Percayalah, Jun Myeon.

Kris tidak mungkin berbohong padanya, bukan? Menilik dari perasaan bersalah dan ekspresi wajahnya yang sendu tadi, Jun Myeon yakin bahwa semua ucapan Kris bukanlah dusta. Ia hanya perlu memercayai Kris, menemukan masalah entah apa yang sebenarnya menghubungkan mereka, kemudian memaafkan pemuda jangkung itu.

Jun Myeon meletakkan kaki kanannya di antara portal penghubung, merasakan aura magis yang mulai melingkupi. Ia menolehkan kepalanya ke belakang, menatap Kris yang berdiri kira-kira sepuluh meter jauhnya. Sambil menghirup napas panjang, Jun Myeon melemparkan satu senyuman perpisahan pada Kris, kemudian kembali berpaling ke depan.

Ia harus yakin.

Seperti kata-kata Kris tempo hari, ia harus percaya bahwa memilih untuk tetap hidup adalah yang terbaik baginya.

Bukan hanya demi Kyung Soo dan mimpi mereka.

Tetapi juga demi Kris dan masalah yang belum jelas ujung pangkalnya ini.

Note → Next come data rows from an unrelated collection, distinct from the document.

Lemma exec_ends bh i s tx : tx_sane tx -> state_ok s ->
  ends (fun r => exists th, applied (StateDB.Prepare th bh i s) r) (Transition.exec config limit fuel header chain bh i tx s).
Proof.
  intros Htx Hs. unfold Transition.exec. rewrite AddGas_max. cbn [vbind]. destruct (EncodeRLP_sane tx Htx) as (b & ->). cbn [or_crash vbind].
  eapply ends_mono; [by apply ApplyTransaction_ends, Prepare_ok|]. intros r Hr. by eexists.
Qed.

(** The block after one more transaction: it is counted as valid or invalid;
    if it is invalid, everything but the markers of the transaction is as before. *)
Definition one_more (raw : bytes) (p p' : Progress) : Prop :=
  state_ok (currentState p') /\
  ((ValidTxs p' = ValidTxs p ++ [raw] /\ InvalidTxs p' = InvalidTxs p) \/
   (exists e, ValidTxs p' = ValidTxs p /\ InvalidTxs p' = InvalidTxs p ++ [(raw, e)] /\ receipts p' = receipts p /\
      exists th bh ti, currentState p' ≈ StateDB.Prepare th bh ti (currentState p))).

Lemma finish_ends raw p r s th bh ti : state_ok (currentState p) ->
  applied (StateDB.Prepare th bh ti (StateDB.Snapshot (currentState p)).2) (r, s) ->
  ends (one_more raw p) (finish (StateDB.Snapshot (currentState p)).1 raw r s p).
Proof.
  intros Hs Ha. unfold finish. destruct r as [e|receipt]; unfold applied in Ha; cbn [fst snd] in Ha.
  - pose proof (Prepare_ok th bh ti _ Hs) as Hp. pose proof (Prepare_Snapshot th bh ti (currentState p)) as Esn.
    destruct (revert_evolves (StateDB.Prepare th bh ti (currentState p)) s Hp) as (s3 & E & Heq & Hev).
    { by rewrite Esn. }
    rewrite Esn in E. cbn [fst snd] in E. rewrite E. cbn [or_crash vbind]. split; [apply Hev|]. right. exists e. split_and!; try done.
    by exists th, bh, ti.
  - split; [done|]. by left.
Qed.

Lemma Prepare_self s : StateDB.Prepare (StateDB.thash s) (StateDB.bhash s) (StateDB.txIndex s) s = s.
Proof. by destruct s. Qed.

Lemma execTx_ends bh i raw p : Forall is_byte raw -> len raw < 2 ^ 62 -> state_ok (currentState p) ->
  ends (one_more raw p) (execTx config limit fuel header chain bh i raw p).
Proof.
  intros Hf Hl Hs. unfold execTx. pose proof (Snapshot_ok _ Hs) as Hs1.
  destruct (StateDB.Snapshot (currentState p)) as [snapshot s1] eqn:Esn. simpl in Hs1.
  destruct raw as [|x raw]; [split; [done|by left]|]. destruct (TxCodec.DecodeTx _) as [e|tx] eqn:Ed.
  - pose proof (finish_ends (x :: raw) p (inl (rlp_error e)) s1 (StateDB.thash s1) (StateDB.bhash s1) (StateDB.txIndex s1) Hs) as H.
    rewrite Esn in H. apply H. cbn [fst snd]. rewrite Prepare_self. by apply evolves_refl.
  - apply DecodeTx_sane in Ed as Htx; [|done|done]. eapply ends_bind; [by apply exec_ends|].
    intros [r s] (th & Ha). pose proof (finish_ends (x :: raw) p r s th bh i Hs) as H. rewrite Esn in H. by apply H.
Qed.

Definition raw_ok (raw : bytes) : Prop := Forall is_byte raw /\ len raw < 2 ^ 62.

Lemma block_progress bh txs i p : Forall raw_ok txs -> state_ok (currentState p) ->
  ends (fun p' => state_ok (currentState p') /\
    (length (ValidTxs p') + length (InvalidTxs p') = length (ValidTxs p) + length (InvalidTxs p) + length txs)%nat)
    (exeWithCPUSerialVeirfy config limit fuel header chain bh i txs p).
Proof.
  intros Hraw. revert i p. induction Hraw as [|raw txs [Hf Hl] _ IH]; intros i p Hs; simpl; [by split; [|lia]|].
  eapply ends_bind; [by apply execTx_ends|]. intros p1 [Hs1 Hone].
  eapply ends_mono; [by apply IH|]. intros p2 [Hs2 E]. split; [done|]. rewrite E.
  destruct Hone as [[-> ->]|(e & -> & -> & _)]; rewrite length_app; simpl; lia.
Qed.


(** C11: a transaction that ends up among the invalid ones leaves no trace: all
    accounts, the refund counter, the logs and the preimages are as before it,
    only the hashes and the index that mark the current transaction may differ;
    and it has no receipt. *)
Theorem invalid_tx_undone bh i raw p p' : raw_ok raw -> state_ok (currentState p) ->
  execTx config limit fuel header chain bh i raw p = Done p' -> InvalidTxs p' <> InvalidTxs p ->
  receipts p' = receipts p /\ ValidTxs p' = ValidTxs p /\
  exists th bh' ti, currentState p' ≈ StateDB.Prepare th bh' ti (currentState p).
Proof.
  intros [Hf Hl] Hs E Hne. pose proof (execTx_ends bh i raw p Hf Hl Hs) as H. rewrite E in H.
  destruct H as [_ [[_ ?]|(e & H1 & _ & H2 & H3)]]; [done|auto].
Qed.
End with_block.

End with_laws.

(** ** Runs *)
Import EvmToy.
#[local] Existing Instances toy_keccak toy_natives toy_keccak_law toy_native_laws.

Definition toy_header : Header := mkHeader 9 0 MaxUint64 6 5.
Definition no_headers : headers := fun _ _ => None.
Definition toy_limit : Z := 200000.
Definition toy_fuel : nat := Z.to_nat 200001.

Lemma toy_block_ok : block_ok MainnetChainConfig toy_limit toy_fuel toy_header no_headers.
Proof. split; [done|done|done|done|done|done|]. unfold toy_fuel, toy_limit. rewrite Z2Nat.id; lia. Qed.

Definition toy_progress (code : bytes) : Progress := mkProgress (toy_db code) [] [] [].

(** A transaction of account 1 that calls an account. *)
Definition toy_call (to nonce gas value : Z) (data : bytes) : bytes :=
  Rlp.enc (tx_value (mkTx nonce 0 gas (Some to) value data 27 1 1)).

(** [PUSH1 0; PUSH1 3; SSTORE] *)
Definition clear_slot : bytes := [0x60; 0; 0x60; 3; 0x55].

(** A good transaction, garbage, nothing, and the first transaction again. *)
Definition toy_txs : list bytes := [toy_call 77 0 30000 10 []; [1; 2]; []; toy_call 77 0 30000 10 []].

Lemma toy_raw_ok : Forall raw_ok toy_txs.
Proof. apply (bool_decide_unpack _). vm_compute. exact Logic.I. Qed.


Lemma invalid_tx_undone_witness :
  exists p', execTx MainnetChainConfig toy_limit toy_fuel toy_header no_headers 11 0 (toy_call 77 5 30000 10 [])
      (toy_progress clear_slot) = Done p' /\ receipts p' = [] /\
    exists th bh ti, currentState p' ≈ StateDB.Prepare th bh ti (toy_db clear_slot).
Proof.
  destruct (execTx MainnetChainConfig toy_limit toy_fuel toy_header no_headers 11 0 (toy_call 77 5 30000 10 [])
    (toy_progress clear_slot)) as [p'| |] eqn:E; [|exfalso; revert E; vm_compute; discriminate..].
  exists p'. split; [done|].
  destruct (invalid_tx_undone _ _ _ _ _ toy_block_ok 11 0 (toy_call 77 5 30000 10 []) (toy_progress clear_slot) p')
    as (H1 & _ & H3); [..|exact E| |by split].
  - clear E. apply (bool_decide_unpack _). vm_compute. exact Logic.I.
  - clear E. apply toy_db_ok. unfold clear_slot. repeat apply Forall_cons_2; try done.
  - assert (InvalidTxs <$> (match execTx MainnetChainConfig toy_limit toy_fuel toy_header no_headers 11 0 (toy_call 77 5 30000 10 [])
      (toy_progress clear_slot) with Done p => Some p | _ => None end) = Some [(toy_call 77 5 30000 10 [], ErrNonceTooHigh)]) as Ei
      by (vm_compute; reflexivity).
    rewrite E in Ei. injection Ei as ->. done.
Defined.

Jun Myeon memejamkan matanya, merasakan seberkas sinar putih yang teramat menyilaukan mulai menyelubungi seluruh tubuhnya dan menariknya menjauh. Ia bisa merasakan raganya yang melayang ringan bagaikan kapas, semakin ringan, dan ringan… sampai akhirnya satu sentakan kecil pun muncul, lalu kegelapan datang mengambil alih.

***

Hyung! Jun Myeon Hyung!”

Sepasang kelopak mata itu menggeletar perlahan, sebelum akhirnya membuka lebar. Jun Myeon bisa merasakan berkas sinar lampu yang menyorot masuk ke dalam kedua pupilnya, begitu pula dengan aroma obat-obatan yang merasuk dan mendominasi indra penciumannya. Hati-hati, ia menolehkan kepalanya ke samping kanan, mendapati sosok sang adik––Kim Jong In––yang tengah memandanginya dengan ekspresi lega.

“J-jong In-a.

“Kau tidak tahu betapa cemasnya aku, Hyung! Kau sudah terbaring koma selama hampir sebulan dan… d-dan….” Suara Jong In melemah, kemudian hilang ditelan isak tangis. Jun Myeon bisa merasakan genggaman tangan Jong In pada miliknya, kuat dan penuh kehangatan. Sedikit rasa haru menelusup ke dalam hatinya. Ia dan Jong In cukup jarang bertemu, bahkan tidak bisa dibilang akrab. Bisa dibilang, Jun Myeon cukup kaget saat ia mendapati adiknya itu mau repot-repot menemani dirinya di rumah sakit.

“Aku baik-baik saja, Jong In,” gumam Jun Myeon pelan sembari menggerakan ujung jemarinya untuk membelai lengan Jong In. “Aku….”

Aku senang bisa kembali.

Kau tidak tahu bukan, betapa takutnya aku saat berada di Itineris––tempat yang mirip antah-berantah itu?

Maaf telah membuatmu cemas, Jong In. Maaf.

Aku bahkan tak sempat untuk memikirkan dirimu barang sedikitpun saat berada di Itineris. Pikiranku terlalu banyak disesaki oleh rasa takut, bimbang, cemas, dan juga… kepergian Kyung Soo.

Maaf. Maaf. Maaf.

Aku bukan kakak yang baik.

Hyung?

“Mmm….” Jun Myeon membalas panggilan Jong In sembari memejamkan kedua matanya lagi, lelah. Kepalanya masih berdenyut kencang, pun dengan sekujur tubuhnya yang mendadak terasa kaku dan sakit. Tidak heran, ia sudah terbaring di atas ranjang ini selama sebulan penuh lamanya. Satu-satunya hal yang teramat ia inginkan saat ini adalah kesempatan untuk berisitirahat dan memulihkan semua luka-lukanya.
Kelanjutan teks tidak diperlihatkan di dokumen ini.